AI-assisted Mango (fresh), about 100g serving.
Why it matters to health
AI-assisted Mango is a sweet fruit that gives you carbohydrates for energy and dietary fiber (about 1.1g per 100g), which can help keep your digestion regular. It also has natural sugars (about 13.3g) and low sodium (about 4mg), so it’s a good option for snacks when you want something flavorful without salty additives. Since it has some carbs and sugar, it fits best when you keep portions balanced—especially if you’re having it alongside rice, bread, or other carb-heavy snacks.
Healthier tips
AI-assisted - For snacks, try 1 small bowl (about 100–150g) instead of eating very large portions in one sitting.
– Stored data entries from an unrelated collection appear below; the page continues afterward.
Lemma lor_disjoint (a b k : Z) :
  0 <= k -> 0 <= a < 2 ^ k -> Z.lor a (b * 2 ^ k) = a + b * 2 ^ k.
Proof.
  intros Hk Ha.
  assert (Hand : Z.land a (b * 2 ^ k) = 0).
  { apply Z.bits_inj'. intros i Hi. rewrite Z.land_spec, Z.bits_0.
    destruct (Z.lt_ge_cases i k) as [Hlt|Hge].
    - rewrite Z.mul_pow2_bits_low by lia. apply andb_false_r.
    - rewrite <- (Z.mod_small a (2 ^ k)) by lia.
      rewrite Z.mod_pow2_bits_high by lia. reflexivity. }
  rewrite <- Z.lxor_lor by assumption. symmetry. now apply Z.add_nocarry_lxor.
Qed.

Lemma js_shl_byte (b k : Z) :
  0 <= b < 256 -> k = 8 \/ k = 16 -> js_shl b k = b * 2 ^ k.
Proof.
  intros Hb Hk. unfold js_shl.
  replace (k mod 32) with k by (destruct Hk as [->| ->]; reflexivity).
  rewrite (toInt32_id b) by lia. rewrite Z.shiftl_mul_pow2 by lia.
  apply toInt32_id. destruct Hk as [->| ->]; lia.
Qed.

Lemma js_or_disjoint (a b k : Z) :
  0 <= k <= 16 -> 0 <= a < 2 ^ k -> 0 <= b < 256 ->
  js_or a (b * 2 ^ k) = a + b * 2 ^ k.
Proof.
  intros Hk Ha Hb.
  assert (2 ^ k <= 2 ^ 16) by (apply Z.pow_le_mono_r; lia).
  assert (0 <= b * 2 ^ k < 2 ^ 24) by nia.
  unfold js_or. rewrite (toInt32_id a), (toInt32_id (b * 2 ^ k)) by lia.
  rewrite lor_disjoint by lia. apply toInt32_id. lia.
Qed.

Lemma toInt32_mod32 (z : Z) : toInt32 z mod 2 ^ 32 = z mod 2 ^ 32.
Proof. clear. unfold toInt32. Z.div_mod_to_equations. lia. Qed.

(** The top byte of [readUInt32LE]: [(low | (b << 24)) >>> 0]. *)
Lemma toUint32_or_high (low b : Z) :
  0 <= low < 2 ^ 24 -> 0 <= b < 256 ->
  toUint32 (js_or low (js_shl b 24)) = low + b * 2 ^ 24.
Proof.
  intros Hlow Hb. unfold toUint32, js_or, js_shl.
  change (24 mod 32) with 24.
  rewrite (toInt32_id low), (toInt32_id b) by lia.
  rewrite Z.shiftl_mul_pow2 by lia. rewrite toInt32_mod32.
  rewrite <- (Z.land_ones _ 32), Z.land_lor_distr_l, !Z.land_ones by lia.
  rewrite !toInt32_mod32.
  rewrite (Z.mod_small low), (Z.mod_small (b * 2 ^ 24)) by lia.
  apply lor_disjoint; lia.
Qed.

(** The bytes of a variable-length integer are bytes. *)
Lemma varIntNum_bytes (n : Z) : 0 <= n -> Forall is_byte (varIntNum n).
Proof.
  intros Hn. unfold varIntNum, is_byte.
  replace (n <? 0) with false by (symmetry; apply Z.ltb_ge; lia).
  destruct (Z.ltb_spec n 253); [repeat constructor; lia|].
  destruct (n <? 65536); [|destruct (n <? 4294967296)];
    repeat (constructor;
            [first [lia | rewrite js_and_255; apply Z.mod_pos_bound; lia]|]);
    constructor.
Qed.

(** [readVarIntNum] reads back what [varIntNum] wrote, wherever the bytes
    sit in the buffer, and stops right after them. *)
Lemma readVarIntNum_varIntNum (pre post : list Z) (n : Z) :
  0 <= n < 2 ^ 32 ->
  readVarIntNum (mkReader (pre ++ varIntNum n ++ post) (length pre))
  = Ok (Num n, mkReader (pre ++ varIntNum n ++ post)
                 (length pre + length (varIntNum n))).
Proof.
  intros Hn. unfold readVarIntNum, readUInt8. cbn [bin pos].
  assert (Hnth : forall l j d,
             nth (length pre + 1 + j) (pre ++ l) d = nth (S j) l d).
  { intros l j d. rewrite app_nth2 by lia. f_equal. lia. }
  assert (Hfirst : nth_error (pre ++ varIntNum n ++ post) (length pre)
                   = nth_error (varIntNum n ++ post) 0).
  { rewrite nth_error_app2 by lia. now rewrite Nat.sub_diag. }
  rewrite Hfirst. unfold varIntNum.
  replace (n <? 0) with false by (symmetry; apply Z.ltb_ge; lia).
  destruct (Z.ltb_spec n 253) as [H1|H1].
  - cbn [app nth_error length].
    replace (n =? 253) with false by (symmetry; apply Z.eqb_neq; lia).
    replace (n =? 254) with false by (symmetry; apply Z.eqb_neq; lia).
    replace (n =? 255) with false by (symmetry; apply Z.eqb_neq; lia).
    reflexivity.
  - destruct (Z.ltb_spec n 65536) as [H2|H2].
    + cbn [app nth_error length Z.eqb Pos.eqb].
      unfold readUInt16LE, byteAt. cbn [bin pos].
      rewrite !Hnth. cbn [nth].
      rewrite js_and_255, js_shr_byte by lia.
      rewrite js_shl_byte by (try (apply Z.mod_pos_bound); lia).
      rewrite js_or_disjoint
        by (try (apply Z.mod_pos_bound); change (2 ^ 8) with 256; try lia;
            apply Z.mod_pos_bound; lia).
      do 2 f_equal; [f_equal; clear - Hn H1 H2; Z.div_mod_to_equations; lia
                    | f_equal; lia].
    + destruct (Z.ltb_spec n 4294967296) as [H3|H3]; [|lia].
      cbn [app nth_error length Z.eqb Pos.eqb].
      unfold readUInt32LE, byteAt. cbn [bin pos].
      rewrite !Hnth. cbn [nth].
      rewrite js_and_255, !js_shr_byte by lia.
      pose proof (Z.mod_pos_bound n 256 ltac:(lia)).
      pose proof (Z.mod_pos_bound (n / 2 ^ 8) 256 ltac:(lia)).
      pose proof (Z.mod_pos_bound (n / 2 ^ 16) 256 ltac:(lia)).
      pose proof (Z.mod_pos_bound (n / 2 ^ 24) 256 ltac:(lia)).
      rewrite (js_shl_byte _ 8), (js_shl_byte _ 16) by lia.
      rewrite (js_or_disjoint (n mod 256)) by lia.
      rewrite js_or_disjoint by lia.
      rewrite toUint32_or_high by lia.
      do 2 f_equal; [f_equal; clear - Hn H2 H3; Z.div_mod_to_equations; lia
                    | f_equal; lia].
Qed.

(** ** The address codec *)

(** Whenever [address] returns, threshold and key count passed its two
    guards, and the address decodes to the hash of the keys, the threshold
    and the key count. *)
Lemma address_decodes (keys : list PublicKey) (M : Z) (a : string) :
  Z.of_nat (length keys) < 2 ^ 32 ->
  address keys M = Ok a ->
  thresholdAndTotalFromAddress a
  = Ok (mkCommitment (hash160 (concatPubkeys keys)) (Num M)
          (Num (Z.of_nat (length keys))))
  /\ 1 <= M <= Z.of_nat (length keys) /\ 2 <= Z.of_nat (length keys)
  /\ a <> EmptyString.
Proof using hash160_length hash160_bytes fromBase58Check_toBase58Check
  toBase58Check_not_empty.
  intros Hlen Ha. unfold address in Ha. cbv zeta in Ha.
  set (N := Z.of_nat (length keys)) in Ha, Hlen |- *.
  set (h := hash160 (concatPubkeys keys)) in Ha |- *.
  destruct (Z.ltb_spec M 1) as [H1|H1]; [discriminate|].
  destruct (Z.ltb_spec N M) as [H2|H2]; [discriminate|].
  destruct (Z.ltb_spec N 2) as [H3|H3]; [discriminate|].
  cbn [orb] in Ha. injection Ha as Ea. rewrite <- Ea. clear Ea.
  repeat split; try lia; [|apply toBase58Check_not_empty].
  unfold thresholdAndTotalFromAddress.
  rewrite fromBase58Check_toBase58Check.
  2:{ constructor; [unfold is_byte; lia|].
      apply Forall_app; split; [apply hash160_bytes|].
      apply Forall_app; split; [apply varIntNum_bytes; lia|].
      apply Forall_app; split; [apply varIntNum_bytes; lia|constructor]. }
  cbn [ofOption bind]. unfold read, newReader, slice. cbn [bin pos skipn].
  replace (0 + 20 - 0)%nat with (length h) by (unfold h; rewrite hash160_length; lia).
  rewrite firstn_app, Nat.sub_diag, firstn_all, firstn_O.
  replace (0 + 20)%nat with (length h) by (unfold h; rewrite hash160_length; lia).
  rewrite (readVarIntNum_varIntNum h (varIntNum N ++ []) M) by lia.
  cbn [bind].
  replace (h ++ varIntNum M ++ varIntNum N ++ [])
    with ((h ++ varIntNum M) ++ varIntNum N ++ [])
    by (now rewrite <- app_assoc).
  rewrite <- length_app.
  rewrite (readVarIntNum_varIntNum (h ++ varIntNum M) [] N) by lia.
  cbn [bind]. now rewrite app_nil_r.
Qed.

Lemma concatPubkeys_concat (keys : list PublicKey) :
  concatPubkeys keys = concat (map toDER keys).
Proof.
  unfold concatPubkeys.
  assert (H : forall l acc, fold_left (fun a b : list Z => a ++ b) l acc
                            = acc ++ concat l).
  { induction l as [|x l IH]; intros acc; simpl.
    - now rewrite app_nil_r.
    - now rewrite IH, app_assoc. }
  apply H.
Qed.

Lemma address_succeeds (keys : list PublicKey) (M : Z) :
  2 <= Z.of_nat (length keys) -> 1 <= M <= Z.of_nat (length keys) ->
  exists a, address keys M = Ok a.
Proof.
  intros HN HM. unfold address.
  replace (M <? 1) with false by (symmetry; apply Z.ltb_ge; lia).
  replace (Z.of_nat (length keys) <? M) with false by (symmetry; apply Z.ltb_ge; lia).
  replace (Z.of_nat (length keys) <? 2) with false by (symmetry; apply Z.ltb_ge; lia).
  cbn [orb]. eexists. reflexivity.
Qed.

Lemma truthy_not_empty (a : string) : a <> EmptyString -> truthy (Some a) = Some a.
Proof. destruct a; [contradiction | reflexivity]. Qed.

(** With an address, [lock] decodes it and builds from what it decoded;
    the other two arguments are not consulted. *)
Lemma lock_with_address (a : string) (pubkeys : option (list PublicKey))
    (threshold : option Z) :
  a <> EmptyString ->
  lock (Some a) pubkeys threshold
  = (c <- thresholdAndTotalFromAddress a ;; buildLocking c).
Proof. intros Ha. unfold lock. now rewrite truthy_not_empty. Qed.

(** With a key list and no address, [lock] refuses fewer than two keys and
    otherwise builds from the hash of the keys, the threshold and the
    number of keys. *)
Lemma lock_with_keys (address : option string) (keys : list PublicKey) (M : Z) :
  truthy address = None ->
  lock address (Some keys) (Some M)
  = if Z.of_nat (length keys) <? 2 then Err InsufficientKeys
    else buildLocking (mkCommitment (hash160 (concatPubkeys keys)) (Num M)
                         (Num (Z.of_nat (length keys)))).
Proof.
  intros Ha. unfold lock. rewrite Ha. unfold js_lt.
  destruct (Z.of_nat (length keys) <? 2); reflexivity.
Qed.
- Pair mango with protein or healthy fat to slow down sugar rise—e.g., mango + plain yogurt, or mango + a small handful of nuts.
- If you’re having mango after a full meal, keep it to a smaller serving so your total carbs for the day stay balanced.
- Choose fresh mango or less-sugary options; avoid canned mango in syrup when possible.
Common Filipino dishes
Mango float, mango sago, mango salad, ginataang mangga, mango shake
Images

Disclaimer
Juan Nutrisyon provides educational nutrition information to help users better understand the foods they eat. Nutrient values are sourced from reputable databases including the Philippine Food Composition Tables (FCT) and USDA FoodData Central. Calculation methods for estimating nutrients across multiple foods have been reviewed by a licensed dietitian. The information provided is not intended to diagnose, treat, cure, or prevent any disease. While every effort is made to ensure accuracy, Juan Nutrisyon has not yet undergone formal clinical validation studies and should not replace personalized medical advice from a qualified healthcare professional.